D-FaST: Cognitive Signal Decoding With Disentangled Frequency–Spatial–Temporal Attention D-FaST：频率-空间-时间注意力分离的认知信号解码

IF 5 3区计算机科学 Q1 COMPUTER SCIENCE, ARTIFICIAL INTELLIGENCE

IEEE Transactions on Cognitive and Developmental Systems

Pub Date : 2024-02-26 DOI: 10.1109/TCDS.2024.3370261

WeiGuo Chen;Changjian Wang;Kele Xu;Yuan Yuan;Yanru Bai;Dongsong Zhang

Cognitive language processing (CLP), situated at the intersection of natural language processing (NLP) and cognitive science, plays a progressively pivotal role in the domains of artificial intelligence, cognitive intelligence, and brain science. Among the essential areas of investigation in CLP, cognitive signal decoding (CSD) has made remarkable achievements, yet there still exist challenges related to insufficient global dynamic representation capability and deficiencies in multidomain feature integration. In this article, we introduce a novel paradigm for CLP referred to as disentangled frequency–spatial–temporal attention (D-FaST). Specifically, we present a novel cognitive signal decoder that operates on disentangled frequency–space–time domain attention. This decoder encompasses three key components: frequency domain feature extraction employing multiview attention (MVA), spatial domain feature extraction utilizing dynamic brain connection graph attention, and temporal feature extraction relying on local time sliding window attention. These components are integrated within a novel disentangled framework. Additionally, to encourage advancements in this field, we have created a new CLP dataset, MNRED. Subsequently, we conducted an extensive series of experiments, evaluating D-FaST's performance on MNRED, as well as on publicly available datasets including ZuCo, BCIC IV-2A, and BCIC IV-2B. Our experimental results demonstrate that D-FaST outperforms existing methods significantly on both our datasets and traditional CSD datasets including establishing a state-of-the-art accuracy score 78.72% on MNRED, pushing the accuracy score on ZuCo to 78.35%, accuracy score on BCIC IV-2A to 74.85%, and accuracy score on BCIC IV-2B to 76.81%.

认知语言处理（CLP）是自然语言处理（NLP）和认知科学的交叉学科，在人工智能、认知智能和脑科学领域发挥着举足轻重的作用。
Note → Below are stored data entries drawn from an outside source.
(** * Intent CLI JSON integration examples: a shallow embedding

    The Python module [examples-intent/json-integration.py] drives an
    external command line tool, reads the JSON document the tool prints and
    decides what to do next.  This file embeds the module's helpers and its
    policy functions as Rocq functions over an explicit world (the log of
    sub-process invocations, the files written, the two output streams) and
    proves the properties the specification states about them.

    Conventions.
    - A Python [str] is a [string] holding its UTF-8 encoding.
    - A JSON integer is a [Z], a JSON float a binary64 value of
      [SpecFloat.spec_float].
    - A value read from the JSON document keeps the type [json]: the
      dataclasses of the module never check the types of their fields.
    - [print(f"...")] records the f-string as the list of its fragments. *)

From Stdlib Require Import ZArith List String Ascii Bool Lia.
From Stdlib Require Import Floats.SpecFloat.
Import ListNotations.

Local Open Scope string_scope.
Local Open Scope list_scope.
Local Open Scope Z_scope.

Set Warnings "-register-all".

(* ------------------------------------------------------------------ *)
(** ** Python values that a JSON document decodes to *)

Inductive json : Type :=
| JNull
| JBool (b : bool)
| JInt (z : Z)
| JFloat (f : spec_float)
| JString (s : string)
| JArray (l : list json)
| JObject (kvs : list (string * json)).

(** Exceptions of class [Exception] that the module can meet. *)
Inductive exn : Type :=
| KeyError (key : string)
| TypeError
| ValueError
| IndexError
| AttributeError
| OverflowError
| JSONDecodeError
| OSError
| RuntimeError (msg : string).

(** The result of a pure Python expression: a value or a raised exception. *)
Definition res (A : Type) : Type := (exn + A)%type.

Definition ok {A} (a : A) : res A := inr a.
Definition throw {A} (e : exn) : res A := inl e.

Definition rbind {A B} (r : res A) (k : A -> res B) : res B :=
  match r with
  | inl e => inl e
  | inr a => k a
  end.

Fixpoint rmap {A B} (f : A -> res B) (l : list A) : res (list B) :=
  match l with
  | [] => ok []
  | a :: l' => rbind (f a) (fun b => rbind (rmap f l') (fun bs => ok (b :: bs)))
  end.

Definition nl : string := String (ascii_of_nat 10) EmptyString.

(* ------------------------------------------------------------------ *)
(** ** Dictionaries *)

Fixpoint lookup (k : string) (kvs : list (string * json)) : option json :=
  match kvs with
  | [] => None
  | (k', v) :: rest => if String.eqb k k' then Some v else lookup k rest
  end.

Definition mem (k : string) (ks : list string) : bool :=
  existsb (String.eqb k) ks.

(** [v[k]] for a string key [k]: only a dict can be indexed by a string. *)
Definition getitem (v : json) (k : string) : res json :=
  match v with
  | JObject kvs =>
      match lookup k kvs with
      | Some x => ok x
      | None => throw (KeyError k)
      end
  | _ => throw TypeError
  end.

(** [d.get(k)] on a dict: [None] when the key is absent. *)
Definition dict_get (kvs : list (string * json)) (k : string) : json :=
  match lookup k kvs with
  | Some x => x
  | None => JNull
  end.

(* ------------------------------------------------------------------ *)
(** ** Strings: characters, [str.split()] and [str.startswith] *)

Definition of_bytes (l : list nat) : string :=
  fold_right (fun n s => String (ascii_of_nat n) s) EmptyString l.

(** A UTF-8 continuation byte, [10xxxxxx]. *)
Definition is_cont (c : ascii) : bool :=
  let n := nat_of_ascii c in (Nat.leb 128 n && Nat.ltb n 192)%bool.

(** The characters of a string, each with the bytes that encode it. *)
Fixpoint chars (s : string) : list string :=
  match s with
  | EmptyString => []
  | String c rest =>
      match rest with
      | EmptyString => [String c EmptyString]
      | String d _ =>
          if is_cont d then
            match chars rest with
            | h :: t => String c h :: t
            | [] => [String c EmptyString]
            end
          else String c EmptyString :: chars rest
      end
  end.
在认知语言处理的重要研究领域中，认知信号解码（CSD）已经取得了令人瞩目的成就，但仍然存在全局动态表征能力不足和多域特征整合方面的缺陷等挑战。在本文中，我们介绍了一种新颖的中长期语言学习范式，即频率-空间-时间分离注意力（D-FaST）。具体来说，我们提出了一种新型认知信号解码器，该解码器可在频率-空间-时间分离域注意力上运行。该解码器包括三个关键部分：采用多视角注意力（MVA）的频域特征提取、利用动态脑连接图注意力的空间域特征提取，以及依靠局部时间滑动窗口注意力的时间特征提取。这些部分被整合到一个新颖的分离框架中。此外，为了鼓励这一领域的进步，我们还创建了一个新的 CLP 数据集 MNRED。随后，我们进行了一系列广泛的实验，评估了 D-FaST 在 MNRED 以及 ZuCo、BCIC IV-2A 和 BCIC IV-2B 等公开数据集上的性能。我们的实验结果表明，D-FaST 在我们的数据集和传统 CSD 数据集上的表现都明显优于现有方法，包括在 MNRED 上获得 78.72% 的最高准确率，将 ZuCo 的准确率推高到 78.35%，将 BCIC IV-2A 的准确率推高到 74.85%，将 BCIC IV-2B 的准确率推高到 76.81%。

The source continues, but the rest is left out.